About this role:Wells Fargo is seeking a Lead Site Reliability Engineer in Technology as part of Wealth and Investment Management Technology who thinks systematically about reliability, can translate business requirements into technical implementations, and thrives on making complex systems more robust. Learn more about the career areas and lines of business at wellsfargojobs.com .
The Site Reliability Engineering team is fundamental to ensure our platform delivers consistent, reliable service to our client base. This role will work at the intersection of software engineering and operations, applying engineering principles to infrastructure challenges. This individual will design and implement scalable systems, create observability solutions that offer actionable insights, and develop automation to improve our platform's reliability.
In this role, you will:- Work alongside developers as well as the business stakeholders and strive to automate the acceptance criteria
- Maintain high reliability and availability for software applications
- Automate the mundane tasks and avoid human errors
- Define SLI (Service level indicator) & SLO (service level objective) by collaborating with Product owners
- Lead incident response efforts and post-mortem analysis to prevent future occurrences.
- Write incident root cause analysis, find out the core reason behind the issue and prevent it from happening again
- Document procedures, best practices and troubleshooting FAQs.
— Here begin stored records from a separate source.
(** * rocket_engine/storage.py: a shallow embedding and its properties

    The module [rocket_engine.storage] holds two Django storage back ends
    for Google App Engine (the Blobstore one and the Cloud Storage one), the
    upload handler that recognises uploads already committed to the
    Blobstore, the uploaded-file adapter and the [serve_file] helper.

    Python classes become Rocq modules of the same name, methods keep their
    names ([exists] is spelled [exists_], a reserved word otherwise).
    Exceptions are values of [exn] carried by [result]; code that talks to
    the datastore or to the files service runs in the state-and-exception
    monad [M]. *)

From Stdlib Require Import ZArith Lia Ascii String.
From Stdlib.Strings Require Import Byte.
From stdpp Require Import base option list strings gmap.

Local Open Scope string_scope.
Local Open Scope Z_scope.

(** ** Exceptions and the state-and-exception monad *)

Inductive exn : Type :=
  | ValueError
  | AttributeError
  | TypeError
  | NotImplementedError
  | ImproperlyConfigured
  | StopFutureHandlers
  | EntityNotFoundError
  | BlobNotFoundError
  | ExistenceError
  | FinalizationError.

Inductive result (A : Type) : Type :=
  | Ok (a : A)
  | Raise (e : exn).
Arguments Ok {A} a.
Arguments Raise {A} e.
- Debug the system and fixing the production related issues.
- Escalate / follow-up on permanent fix for development related issues.
- Handle complex operational tasks and recommends process and technology changes.
- Provide global support including troubleshooting production related issues and performing checkouts.
Required Qualifications:- 5+ years of Technology Infrastructure Engineering and Solutions experience, or equivalent demonstrated through one or a combination of the following: work experience, training, military experience, education
- 5+ years of Site Reliability Engineering experience or related experience
Desired Qualifications:- Strong understanding of the REST APIs
- Strong understanding in working of the troubleshooting tools such as Splunk, AppDynamics, and Elastic APM
- Strong experience in API Management tools such as Apigee
- Working knowledge of databases such as MongoDB, Oracle
- Strong foundation in reliability engineering principles and distributed systems behavior
- Experience defining and implementing SLOs/SLIs and using them to drive system improvements
- Demonstrated ability to design and implement observability solutions that provide actionable insights while minimizing alert fatigue
- Understand modern observability practices and experience implementing and maintaining monitoring solutions such as Prometheus/Grafana, Splunk, NewRelic, CloudWatch, and ELK in the cloud
- Strong incident response skills with experience leading incident retrospectives and driving improvements
- Excellent problem-solving abilities and experience debugging distributed systems
- Track record of successfully automating operations and reducing toil
- Strong communication skills with ability to explain complex technical concepts to diverse audiences
- Ability to work both independently and collaboratively (in groups) in an energetic, and diverse team environment.
Job Expectations:- Ability to work weekends
- Participate in on-call rotations to ensure 24/7 system availability and support.
Posting End Date: 24 Apr 2025
*Job posting may come down early due to volume of applicants. We Value DiversityAt Wells Fargo, we believe in diversity, equity and inclusion in the workplace; accordingly, we welcome applications for employment from all qualified candidates, regardless of race, color, gender, national origin, religion, age, sexual orientation, gender identity, gender expression, genetic information, individuals with disabilities, pregnancy, marital status, status as a protected veteran or any other status protected by applicable law.
Employees support our focus on building strong customer relationships balanced with a strong risk mitigating and compliance-driven culture which firmly establishes those disciplines as critical to the success of our customers and company. They are accountable for execution of all applicable risk programs (Credit, Market, Financial Crimes, Operational, Regulatory Compliance), which includes effectively following and adhering to applicable Wells Fargo policies and procedures, appropriately fulfilling risk and compliance obligations, timely and effective escalation and remediation of issues, and making sound risk decisions. There is emphasis on proactive monitoring, governance, risk identification and escalation, as well as making sound risk decisions commensurate with the business unit's risk appetite and all risk and compliance program requirements.
Candidates applying to job openings posted in US: All qualified applicants will receive consideration for employment without regard to race, color, religion, sex, sexual orientation, gender identity, national origin, disability, status as a protected veteran, or any other legally protected characteristic.
Candidates applying to job openings posted in Canada: Applications for employment are encouraged from all qualified candidates, including women, persons with disabilities, aboriginal peoples and visible minorities. Accommodation for applicants with disabilities is available upon request in connection with the recruitment process.
Applicants with DisabilitiesTo request a medical accommodation during the application or interview process, visit Disability Inclusion at Wells Fargo .
Drug and Alcohol PolicyWells Fargo maintains a drug free workplace. Please see our Drug and Alcohol Policy to learn more.
Wells Fargo Recruitment and Hiring Requirements:a. Third-Party recordings are prohibited unless authorized by Wells Fargo.
b. Wells Fargo requires you to directly represent your own experiences during the recruiting and hiring process.